The five civic leaders said a "truly citizen-led process" was needed. "The future of devolution cannot be decided behind closed doors by party politicians alone, or with limited reference to community leaders, however well intentioned," the letter said.

Meanwhile, former Labour Prime Minister Gordon Brown has urged the cross-party members of the Commission to unite around his plan to make Holyrood responsible for raising 54% of its revenue, or £18billion in 2016.

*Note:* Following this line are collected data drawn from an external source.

(** * ProblemSetter: ingestion, enrichment, grading and the exercise query

    A shallow embedding of [db_builder.py] and of the data paths of
    [streamlit-dashboard.py], with the properties of the specification
    stated over it.

    Conventions.
    - Python exceptions are values of [exn]; a call that may raise returns
      [result A].
    - A pandas frame is the list of its rows in frame order; a row keeps
      the index label it got when the frame was built, because
      [sort_values] reorders rows without relabelling them and
      [idxmax]/[loc] go through labels.
    - A SQLite table is the list of its rows in insertion order.
    - [pd.NA] in the [chapter] column is [None]. *)

From Stdlib Require Import List ZArith String Ascii Bool Lia Arith.
From Stdlib Require Import Sorting.Sorted Sorting.Permutation.
From Stdlib Require Import Decimal DecimalString DecimalZ DecimalPos.
Import ListNotations.

Local Open Scope string_scope.
Local Open Scope Z_scope.

(** ** Exceptions and fallible computations *)

Inductive exn : Type :=
| ValueError        (* idxmax of an empty selection; a frame built from a scalar *)
| KeyError          (* a missing column or dict key *)
| TypeError         (* subscripting or iterating a value of the wrong type *)
| IndexError        (* a list index out of range *)
| JSONDecodeError   (* json.loads on text that is not JSON *)
| DatabaseError     (* sqlite3 / pandas.read_sql failures *)
| APIError.         (* the AI service call fails *)

Inductive result (A : Type) : Type :=
| Ok (a : A)
| Raise (e : exn).
Arguments Ok {A} a.
Arguments Raise {A} e.

Definition bind {A B : Type} (m : result A) (k : A -> result B) : result B :=
  match m with
  | Ok a => k a
  | Raise e => Raise e
  end.

Notation "x <- m ;; k" := (bind m (fun x => k))
  (at level 61, m at next level, right associativity).

Definition is_ok {A : Type} (m : result A) : bool :=
  match m with Ok _ => true | Raise _ => false end.

(** ** Strings *)

(** [sep.join(parts)]. *)
Fixpoint join (sep : string) (parts : list string) : string :=
  match parts with
  | [] => ""
  | [s] => s
  | s :: rest => s ++ sep ++ join sep rest
  end.

(** [s.split(c)] for a one-character separator: never empty, the last
    piece is what follows the last separator. *)
Fixpoint split_on (c : ascii) (s : string) : list string :=
  match s with
  | EmptyString => [""]
  | String a s' =>
      if Ascii.eqb a c then "" :: split_on c s'
      else match split_on c s' with
           | [] => [String a ""]
           | piece :: pieces => String a piece :: pieces
           end
  end.

Fixpoint has_char (c : ascii) (s : string) : bool :=
  match s with
  | EmptyString => false
  | String a s' => Ascii.eqb a c || has_char c s'
  end.

(** ** Table of contents and the heading frame ([enrich_with_toc]) *)

(** One entry as [toc.get_headings] yields it. *)
Record heading : Type := mkHeading {
  h_title : string;
  h_page  : Z;
  h_level : Z
}.

(** A row of the [headings] frame: the entry, its index label and the
    [chapter] column. *)
Record hrow : Type := mkHrow {
  r_label   : nat;
  r_title   : string;
  r_page    : Z;
  r_level   : Z;
  r_chapter : option string
}.

(** A row of the [exercises] table / frame. *)
Record exercise : Type := mkExercise {
  reference  : string;
  chapter    : option string;
  page       : Z;
  number     : Z;
  text       : string;
  has_figure : bool;
  tags       : string;
  created_on : string
}.

Module Toc.

(** [pd.DataFrame(headings)]: rows labelled 0, 1, ... in list order; the
    [chapter] column does not exist yet and is created as NA below. *)
Fixpoint label_rows (next : nat) (hs : list heading) : list hrow :=
  match hs with
  | [] => []
  | h :: hs' =>
      mkHrow next (h_title h) (h_page h) (h_level h) None
      :: label_rows (S next) hs'
  end.

Definition DataFrame (hs : list heading) : list hrow := label_rows 0 hs.

(** [sort_values(by='page')]: rows in ascending page order, labels kept.
    Rows with equal pages stay in their frame order (what numpy's sort
    does on short arrays and what [kind='stable'] guarantees); the
    theorems on section lookup below are stated on the sorted frame and
    do not depend on how equal pages are arranged. *)
Fixpoint insert_by_page (r : hrow) (rows : list hrow) : list hrow :=
  match rows with
  | [] => [r]
  | r' :: rest =>
      if r_page r' <? r_page r then r' :: insert_by_page r rest
      else r :: rows
  end.

Definition sort_values (rows : list hrow) : list hrow :=
  fold_right insert_by_page [] rows.

Definition with_chapter (r : hrow) (c : option string) : hrow :=
  mkHrow (r_label r) (r_title r) (r_page r) (r_level r) c.

(** [headings['chapter'] = pd.NA]. *)
Definition init_chapter (rows : list hrow) : list hrow :=
  map (fun r => with_chapter r None) rows.

(** [headings.loc[headings.level == 0, 'chapter'] =
     headings.loc[headings.level == 0, 'title'].values]. *)
Definition set_level0_chapter (rows : list hrow) : list hrow :=
  map (fun r => if r_level r =? 0 then with_chapter r (Some (r_title r)) else r)
      rows.

(** [headings.chapter.ffill()]: an NA cell takes the last value above it
    that is not NA; leading NA cells stay NA. *)
Fixpoint ffill (last : option string) (rows : list hrow) : list hrow :=
  match rows with
  | [] => []
  | r :: rest =>
      match r_chapter r with
      | Some c => r :: ffill (Some c) rest
      | None => with_chapter r last :: ffill last rest
      end
  end.

(** Lines 210-214 on a non-empty heading list. *)
Definition chapter_frame (hs : list heading) : list hrow :=
  ffill None (set_level0_chapter (init_chapter (sort_values (DataFrame hs)))).
(** * better-sse: the framing/parsing pipeline and the resumable iterator

    A shallow embedding of [packages/better-sse/src]:
    - [transforms.ts]: [createSplitStream] and [createParseStream] (in the
      sources their listing follows the class, in [sse-stream.ts]);
    - [sse-stream.ts]: the class [BetterSSEStream] ([connect], [shouldRetry],
      [reconnect], [close], [next], [return]);
    - [index.ts]: [useSSEStream].
    [utils.ts] ([isValidString]) is not among the sources.

    JavaScript strings are sequences of code units; they are modelled by
    [string], each [ascii] standing for one code unit (the code only ever
    inspects the code units LF, ':', ' ', NUL, the sign characters and the
    decimal digits, and the bytes [Headers] strips or refuses; a code unit
    of 256 or more, which [Headers] refuses too, is not represented).  The
    numbers of the options and the retry values are integers ([Z]); the
    delays [reconnect] computes from them are doubles, which overflow to an
    infinity and may be [NaN] ([Delay]). *)

From Stdlib Require Import List String Ascii ZArith Lia Bool Arith.
Import ListNotations.

Local Open Scope string_scope.
Local Open Scope list_scope.

(* ================================================================== *)
(** ** JavaScript string primitives used by the source *)
(* ================================================================== *)

Module Js.

(** The line feed code unit, written ['\n'] in the source. *)
Definition LF : ascii := "010"%char.

(** [s.startsWith(p)] *)
Fixpoint startsWith (s p : string) {struct p} : bool :=
  match p with
  | EmptyString => true
  | String b p' =>
      match s with
      | EmptyString => false
      | String a s' => Ascii.eqb a b && startsWith s' p'
      end
  end.

(** [s.indexOf(c)] for a one-character needle: the index of the first
    occurrence, [-1] when there is none. *)
Fixpoint indexOf (s : string) (c : ascii) : Z :=
  match s with
  | EmptyString => (-1)%Z
  | String a s' =>
      if Ascii.eqb a c then 0%Z
      else let i := indexOf s' c in
           if (i <? 0)%Z then (-1)%Z else (i + 1)%Z
  end.

(** [s.includes(c)] for a one-character needle. *)
Fixpoint includes (s : string) (c : ascii) : bool :=
  match s with
  | EmptyString => false
  | String a s' => Ascii.eqb a c || includes s' c
  end.

(** Relative index resolution of [slice]: negative indices count from
    the end, everything is clamped to [0 .. length]. *)
Definition clampIndex (len i : Z) : Z :=
  if (i <? 0)%Z then Z.max (len + i) 0 else Z.min i len.

(** [s.slice(start, end)] *)
Definition slice (s : string) (start stop : Z) : string :=
  let len := Z.of_nat (String.length s) in
  let from := clampIndex len start in
  let to := clampIndex len stop in
  substring (Z.to_nat from) (Z.to_nat (Z.max (to - from) 0)) s.

(** [s.slice(start)] *)
Definition sliceFrom (s : string) (start : Z) : string :=
  slice s start (Z.of_nat (String.length s)).

(** Puts one code unit in front of the first piece of a split. *)
Definition push_front (c : ascii) (parts : list string) : list string :=
  match parts with
  | [] => [String c EmptyString]
  | p :: ps => String c p :: ps
  end.

(** [s.split(sep)] for a non-empty separator: the pieces between the
    leftmost, non-overlapping occurrences of [sep], never an empty array.
    [skip] counts the code units of a matched separator still to pass. *)
Fixpoint split_from (sep : string) (skip : nat) (s : string) : list string :=
  match s with
  | EmptyString => [EmptyString]
  | String c s' =>
      match skip with
      | S k => split_from sep k s'
      | O =>
          if startsWith s sep
          then EmptyString :: split_from sep (String.length sep - 1) s'
          else push_front c (split_from sep 0 s')
      end
  end.

Definition split (s sep : string) : list string := split_from sep 0 s.

(** [parts.join(sep)] *)
Definition join (parts : list string) (sep : string) : string :=
  String.concat sep parts.

(** White space as [String.prototype.trim] and [parseInt] see it, within
    the code units representable here: TAB, LF, VT, FF, CR, SP, NBSP. *)
Definition isWhiteSpace (c : ascii) : bool :=
  let n := nat_of_ascii c in
  ((9 <=? n)%nat && (n <=? 13)%nat) || (n =? 32)%nat || (n =? 160)%nat.

Fixpoint trimStart (s : string) : string :=
  match s with
  | EmptyString => EmptyString
  | String c s' => if isWhiteSpace c then trimStart s' else s
  end.

(** [s.trim() === ''] holds exactly when every code unit is white space. *)
Definition isBlank (s : string) : bool :=
  String.eqb (trimStart s) EmptyString.

Definition isDigit (c : ascii) : bool :=
  let n := nat_of_ascii c in (48 <=? n)%nat && (n <=? 57)%nat.

Definition digitValue (c : ascii) : Z := Z.of_nat (nat_of_ascii c - 48).

(** The value of the longest prefix of decimal digits, read left to
    right; [None] when that prefix is empty. *)
Fixpoint digitsPrefix (acc : option Z) (s : string) : option Z :=
  match s with
  | EmptyString => acc
  | String c s' =>
      if isDigit c
      then digitsPrefix
             (Some (match acc with
                    | None => digitValue c
                    | Some a => a * 10 + digitValue c
                    end)%Z) s'
      else acc
  end.

(** [Number.parseInt(s, 10)]: leading white space is skipped, one sign
    is accepted, then the longest run of decimal digits is read and
    whatever follows is disregarded; [None] stands for [NaN]. *)
Definition parseInt (s : string) : option Z :=
  match trimStart s with
  | String "-" rest => option_map Z.opp (digitsPrefix None rest)
  | String "+" rest => digitsPrefix None rest
  | other => digitsPrefix None other
  end.

End Js.

(* ================================================================== *)
(** ** Transform streams *)
(* ================================================================== *)

(** A [TransformStream<I, O>]: a private state, a [transform] callback which
    may enqueue any number of outputs for a chunk, and a [flush] callback
    run when the writable side closes. *)
Record TransformStream (I O : Type) : Type := {
  ts_state : Type;
  ts_start : ts_state;
  ts_transform : ts_state -> I -> ts_state * list O;
  ts_flush : ts_state -> list O
}.

Arguments ts_state {I O} _.
Arguments ts_start {I O} _.
Arguments ts_transform {I O} _ _ _.
Arguments ts_flush {I O} _ _.

(** Everything enqueued while the chunks [cs] are written one by one,
    together with the state reached. *)
Fixpoint feed {I O} (T : TransformStream I O) (st : ts_state T) (cs : list I)
  : ts_state T * list O :=
  match cs with
  | [] => (st, [])
  | c :: cs' =>
      let (st1, out1) := ts_transform T st c in
      let (st2, out2) := feed T st1 cs' in
      (st2, out1 ++ out2)
  end.

(** The readable side after the chunks were written and the stream closed. *)
Definition drain {I O} (T : TransformStream I O) (cs : list I) : list O :=
  let (st, out) := feed T (ts_start T) cs in out ++ ts_flush T st.

(** The readable side when the source fails after the chunks [cs]: the
    error is propagated and [flush] never runs. *)
Definition drain_unflushed {I O} (T : TransformStream I O) (cs : list I) : list O :=
  snd (feed T (ts_start T) cs).

(** [a.pipeThrough(b)] seen as one transform: what [a] enqueues is written
    to [b]; closing flushes [a] into [b] and then [b]. *)
Definition pipeThrough {I M O} (A : TransformStream I M) (B : TransformStream M O)
  : TransformStream I O :=
  {| ts_state := ts_state A * ts_state B;
     ts_start := (ts_start A, ts_start B);
     ts_transform := fun st c =>
       let (sa, mid) := ts_transform A (fst st) c in
       let (sb, out) := feed B (snd st) mid in
       ((sa, sb), out);
     ts_flush := fun st =>
       let (sb, out) := feed B (snd st) (ts_flush A (fst st)) in
       out ++ ts_flush B sb |}.

(* ================================================================== *)
(** ** transforms.ts *)
(* ================================================================== *)

(** The record delimiter ['\n\n']. *)
Definition DELIM : string := String Js.LF (String Js.LF EmptyString).

(** The line separator ['\n']. *)
Definition EOL : string := String Js.LF EmptyString.

(** Modelled from the spec: [isValidString] of [utils.ts], which is not among
    the sources.  The spec describes frames as "guaranteed non-empty after
    trimming" and says "whitespace-only frames are discarded". *)
Definition isValidString (s : string) : bool := negb (Js.isBlank s).

Section SplitStream.

(** The framer is developed for any frame filter; [isValidString] above
    is the instance the connection driver runs. *)
Variable valid : string -> bool.

(** [transform(chunk, controller)] of [createSplitStream]; the state is
    the variable [buffer]. *)
Definition split_transform (buffer chunk : string) : string * list string :=
  let buffer := (buffer ++ chunk)%string in
  let parts := Js.split buffer DELIM in
  (last parts EmptyString, filter valid (removelast parts)).

(** [flush(controller)] of [createSplitStream]. *)
Definition split_flush (buffer : string) : list string :=
  if valid buffer then [buffer] else [].

Definition createSplitStream : TransformStream string string :=
  {| ts_state := string;
     ts_start := EmptyString;
     ts_transform := split_transform;
     ts_flush := split_flush |}.

End SplitStream.

(** An [SSEMessage]; the optional fields are absent when [None]. *)
Module SSEMessage.
Record t : Type := mk {
  event : string;
  data : string;
  id : option string;
  retry : option Z
}.
End SSEMessage.

(** The NUL code unit, written ['\0'] in the source. *)
Definition NUL : ascii := "000"%char.

(** The local variables [event], [data], [id] and [retry] of the parser's
    [transform] callback. *)
Record ParseVars : Type := {
  v_event : string;
  v_data : list string;
  v_id : option string;
  v_retry : option Z
}.

Definition parse_start : ParseVars :=
  {| v_event := "message"; v_data := []; v_id := None; v_retry := None |}.

(** The statement [switch (field)] of the loop body. *)
Definition switch_field (field value : string) (vars : ParseVars) : ParseVars :=
  if String.eqb field "event" then
    {| v_event := value; v_data := v_data vars;
       v_id := v_id vars; v_retry := v_retry vars |}
  else if String.eqb field "data" then
    {| v_event := v_event vars; v_data := v_data vars ++ [value];
       v_id := v_id vars; v_retry := v_retry vars |}
  else if String.eqb field "id" then
    if negb (Js.includes value NUL)
    then {| v_event := v_event vars; v_data := v_data vars;
            v_id := Some value; v_retry := v_retry vars |}
    else vars
  else if String.eqb field "retry" then
    let retryValue := Js.parseInt value in
    match retryValue with
    | Some n =>
        {| v_event := v_event vars; v_data := v_data vars;
           v_id := v_id vars; v_retry := Some n |}
    | None => vars
    end
  else vars.
(** * Payday Loan Dashboard ([streamlit_app.py]): a shallow embedding

    The development follows the source file top to bottom:

    - [exn], [result] : the Python exceptions the script can meet and an
                        error monad for code that may raise;
    - [PyNumber]      : the numeric interface the duck-typed calculator
                        relies on, with two instances: binary64 floats (what
                        [st.number_input] and pandas hand to the script) and
                        exact rationals (Python's [Fraction]);
    - [LoanCalculator] and the three methods of the class;
    - the session-state callbacks of [sync_roi_and_investment];
    - [load_loan_data] over a list model of the pandas calls it makes;
    - the selection and parameter extraction at module scope.

    Cells hold numbers of an arbitrary type, texts or NaN; booleans and dates
    in a sheet, and the change of number representation a pandas column
    undergoes, are not modelled. *)

From Stdlib Require Import ZArith QArith Qcanon Bool List Lia Ascii String.
From Stdlib Require Import Floats.
From Stdlib Require Import Numbers.Cyclic.Int63.Uint63.
From stdpp Require Import gmap strings list.

Local Open Scope string_scope.
Local Open Scope Z_scope.

(** ** Exceptions and the error monad *)

(** The exception classes that can be raised by the operations the script
    performs.  [ReadError] stands for whatever [pd.ExcelFile] raises on a
    file it cannot read; it carries the text of the cause. *)
Inductive exn : Type :=
| ZeroDivisionError
| KeyError (key : string)
| IndexError
| AttributeError
| TypeError
| ReadError (cause : string).

Inductive result (A : Type) : Type :=
| Ok (a : A)
| Raise (e : exn).
Arguments Ok {A} a.
Arguments Raise {A} e.

Definition rbind {A B : Type} (m : result A) (k : A -> result B) : result B :=
  match m with
  | Ok a => k a
  | Raise e => Raise e
  end.

Notation "'let*' x ':=' m 'in' k" := (rbind m (fun x => k))
  (at level 10, x name, m at level 100, k at level 200).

Attacking the Tory proposals for not going far enough, Brown said Labour's plans would create a "powerhouse parliament", adding a new idea of his own - 50% of the VAT raised in Scotland being assigned to Holyrood, around £5.5bn. Brown has arranged a Commons debate this Thursday and a petition signed by 110,000 people on delivering the vow. He said the SNP plans for maximum devolution for Holyrood were "separation by another route".

SNP MP Pete Wishart said Brown had "no authority or ability to deliver anything at all", and had failed to deliver more devolution when in power. Meanwhile, the Smith Commission on more powers for Holyrood risks making a "terrible mistake" by producing rushed legislation that ultimately breaks up the United Kingdom, Henry McLeish warned yesterday.

The former Labour First Minister said the Commission had been given "an impossible task" to agree workable plan by the end of November. It is also a "dangerous recipe" to give Scotland ever more powers without considering the strain it placed on the Union, he said, and the best solution may be a "confederal set-up where Scotland gets as many powers as it needs", but not every power it wants.

He told the Scottish Green party conference: "My worry is we get more powers and no solution for England, and Wales is dangling. Scotland will be going further out on a limb, and maybe the only thing that could happen then is for that limb to break off."